# YOUR OBJECTIVE
Once the line with "network : nat" is found in the entries below, repeat it and each following line exactly, up to and including the line with "Async A) (k". Add no other lines.

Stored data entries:
(** [v.k] for the keys the program reads ([elements], [tags], [lat], [lon],
    [center], [type], [id] and tag names), none of which is inherited from a
    prototype: an own property of an object, [undefined] on any other value,
    a [TypeError] on [null] and [undefined]. *)
Definition get (v : JsVal) (k : string) : Outcome JsVal :=
  match v with
  | VUndef | VNull => Throws typeError
  | VObj props => Returns (lookupProp k props)
  | _ => Returns VUndef
  end.

(** [v?.k] *)
Definition getOpt (v : JsVal) (k : string) : JsVal :=
  match v with
  | VObj props => lookupProp k props
  | _ => VUndef
  end.

(** [v[k]] on a value known not to be nullish. *)
Definition prop (v : JsVal) (k : string) : JsVal := getOpt v k.

(** [typeof v === 'number'] *)
Definition isNumber (v : JsVal) : bool :=
  match v with VNum _ => true | _ => false end.

(** ToBoolean *)
Definition truthy (v : JsVal) : bool :=
  match v with
  | VUndef | VNull => false
  | VBool b => b
  | VNum NaN => false
  | VNum (Infinity _) => true
  | VNum (Fin q) => negb (bool_decide (q = Q2Qc 0))
  | VStr s => JsString.nonEmpty s
  | VArr _ | VObj _ => true
  end.

(** [a || b] *)
Definition or (a b : JsVal) : JsVal := if truthy a then a else b.

(** [a ?? b] *)
Definition coalesce (a b : JsVal) : JsVal := if isNullish a then b else a.

Definition hasOwn (k : string) (props : list (string * JsVal)) : bool :=
  existsb (fun kv => String.eqb k (fst kv)) props.

End Js.

Section Conversions.
Context `{Host}.

(** ToString, as template literals and [Array.prototype.join] apply it.  An
    array prints its items separated by commas, [null] and [undefined] items
    as nothing.  A parsed object prints as [[object Object]] unless it has an
    own [toString] property, which cannot be called: a [TypeError]. *)
Fixpoint toStr (v : JsVal) : Outcome string :=
  match v with
  | VUndef => Returns "undefined"
  | VNull => Returns "null"
  | VBool true => Returns "true"
  | VBool false => Returns "false"
  | VNum n => Returns (number_to_string n)
  | VStr s => Returns s
  | VArr items =>
      (fix items_str (l : list JsVal) : Outcome string :=
         match l with
         | [] => Returns ""
         | x :: rest =>
             match (if Js.isNullish x then Returns "" else toStr x) with
             | Throws e => Throws e
             | Returns sx =>
                 match rest with
                 | [] => Returns sx
                 | _ =>
                     match items_str rest with
                     | Throws e => Throws e
                     | Returns sr => Returns (sx +:+ "," +:+ sr)
                     end
                 end
             end
         end) items
  | VObj props =>
      if Js.hasOwn "toString" props then Throws typeError
      else Returns "[object Object]"
  end.

(** [Array.prototype.join(sep)] on an array of values. *)
Fixpoint joinValues (sep : string) (l : list JsVal) : Outcome string :=
  match l with
  | [] => Returns ""
  | x :: rest =>
      match (if Js.isNullish x then Returns "" else toStr x) with
      | Throws e => Throws e
      | Returns sx =>
          match rest with
          | [] => Returns sx
          | _ =>
              match joinValues sep rest with
              | Throws e => Throws e
              | Returns sr => Returns (sx +:+ sep +:+ sr)
              end
          end
      end
  end.

(** [v.trim()]: only a string has the method. *)
Definition callTrim (v : JsVal) : Outcome string :=
  match v with
  | VStr s => Returns (JsString.trim s)
  | _ => Throws typeError
  end.

End Conversions.

(** ** Data of [osm.ts] *)

Module OsmLatLng.
Record t : Type := make { lat : number; lng : number }.
End OsmLatLng.

Module OsmPlace.
Record t : Type := make {
  id : string;
  name : string;
  address : string;
  lat : number;
  lng : number;
  tags : JsVal
}.
End OsmPlace.

(** The members of [options.kinds]. *)
Inductive Kind : Type := restaurant | hospital | police | attraction | bus_station.

Module Options.
Record t : Type := make {
  radiusMeters : number;
  kinds : list Kind;
  limit : option number;
  query : option string
}.
End Options.

(** A value of the module-level [cache] map. *)
Record CacheEntry : Type := { at_ : Z; data : list OsmPlace.t }.

(** ** The world an asynchronous call runs in *)

(** What the network does with one request: [fetch] rejects, or it resolves
    with a status and a body that [res.json()] parses or rejects. *)
Inductive Reply : Type :=
  | NetworkError (e : Thrown)
  | Response (status : N) (json : Outcome JsVal).

(** [took] is the time in ms until [fetch] settles; reading the body takes
    none. *)
Record Exchange : Type := { took : N; reply : Reply }.

(** What a run does that an observer outside can see. *)
Inductive Event : Type :=
  | Request (endpoint body : string)
  | Sleep (ms : Z).

(** Calls are run one after the other, each to its end; a list handed to a
    caller is a value that nobody changes afterwards. *)
Record World : Type := {
  cache : gmap string CacheEntry;
  now : Z;                        (* the value of [Date.now()], in ms *)
  network : nat -> Exchange;      (* what the n-th request sent will meet *)
  requests : nat;                 (* how many requests have been sent *)
  trace : list Event              (* requests and timers, oldest first *)
}.

Definition Async (A : Type) : Type := World -> Outcome A * World.

Module Async.

Definition ret {A} (a : A) : Async A := fun w => (Returns a, w).

Definition throw {A} (e : Thrown) : Async A := fun w => (Throws e, w).

Definition lift {A} (o : Outcome A) : Async A := fun w => (o, w).

Definition bind {A B} (c : Async A) (k : A -> Async B) : Async B :=
  fun w =>
    match c w with
    | (Returns a, w') => k a w'
    | (Throws e, w') => (Throws e, w')
    end.

(** [try { c } catch (e) { ... }]: the exception becomes a value. *)
Definition catch {A} (c : Async A) : Async (Outcome A) :=
  fun w => let (r, w') := c w in (Returns r, w').

End Async.

Notation "'let*' x ':=' c 'in' k" := (Async.bind c (fun x => k))
  (at level 10, x name, c at level 100, k at level 200).

Definition advance (ms : Z) (w : World) : World :=
  {| cache := cache w; now := now w + ms; network := network w;
     requests := requests w; trace := trace w |}.

(** [Date.now()] *)
Definition dateNow : Async Z := fun w => (Returns (now w), w).

(** [await sleep(ms)]: the timer is logged and the clock moves on. *)
Definition sleep (ms : Z) : Async unit :=
  fun w =>
    (Returns tt,
     {| cache := cache w; now := now w + ms; network := network w;
        requests := requests w; trace := trace w ++ [Sleep ms] |}).

Definition cacheGet (key : string) : Async (option CacheEntry) :=
  fun w => (Returns (cache w !! key), w).

Definition cacheSet (key : string) (entry : CacheEntry) : Async unit :=
  fun w =>
    (Returns tt,
     {| cache := <[key := entry]> (cache w); now := now w; network := network w;
        requests := requests w; trace := trace w |}).

(** The error an aborted [fetch] rejects with, a [DOMException], which is an
    [Error]. *)
Definition abortError : Thrown := ErrorObject "AbortError".

(** [await fetch(endpoint, { ..., body, signal })] under the twelve-second
    abort timer of [overpassFetch]: the request is sent and counted; an
    exchange that would take twelve seconds or more is aborted at twelve. *)
Definition fetch (endpoint body : string) : Async (N * Outcome JsVal) :=
  fun w =>
    let x := network w (requests w) in
    let sent ms :=
      {| cache := cache w; now := now w + ms; network := network w;
         requests := S (requests w); trace := trace w ++ [Request endpoint body] |} in
    if (12000 <=? took x)%N then (Throws abortError, sent 12000)
    else
      match reply x with
      | NetworkError e => (Throws e, sent (Z.of_N (took x)))
      | Response status json => (Returns (status, json), sent (Z.of_N (took x)))
      end.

# SOLUTION
  network : nat -> Exchange;      (* what the n-th request sent will meet *)
  requests : nat;                 (* how many requests have been sent *)
  trace : list Event              (* requests and timers, oldest first *)
}.

Definition Async (A : Type) : Type := World -> Outcome A * World.

Module Async.

Definition ret {A} (a : A) : Async A := fun w => (Returns a, w).

Definition throw {A} (e : Thrown) : Async A := fun w => (Throws e, w).

Definition lift {A} (o : Outcome A) : Async A := fun w => (o, w).

Definition bind {A B} (c : Async A) (k : A -> Async B) : Async B :=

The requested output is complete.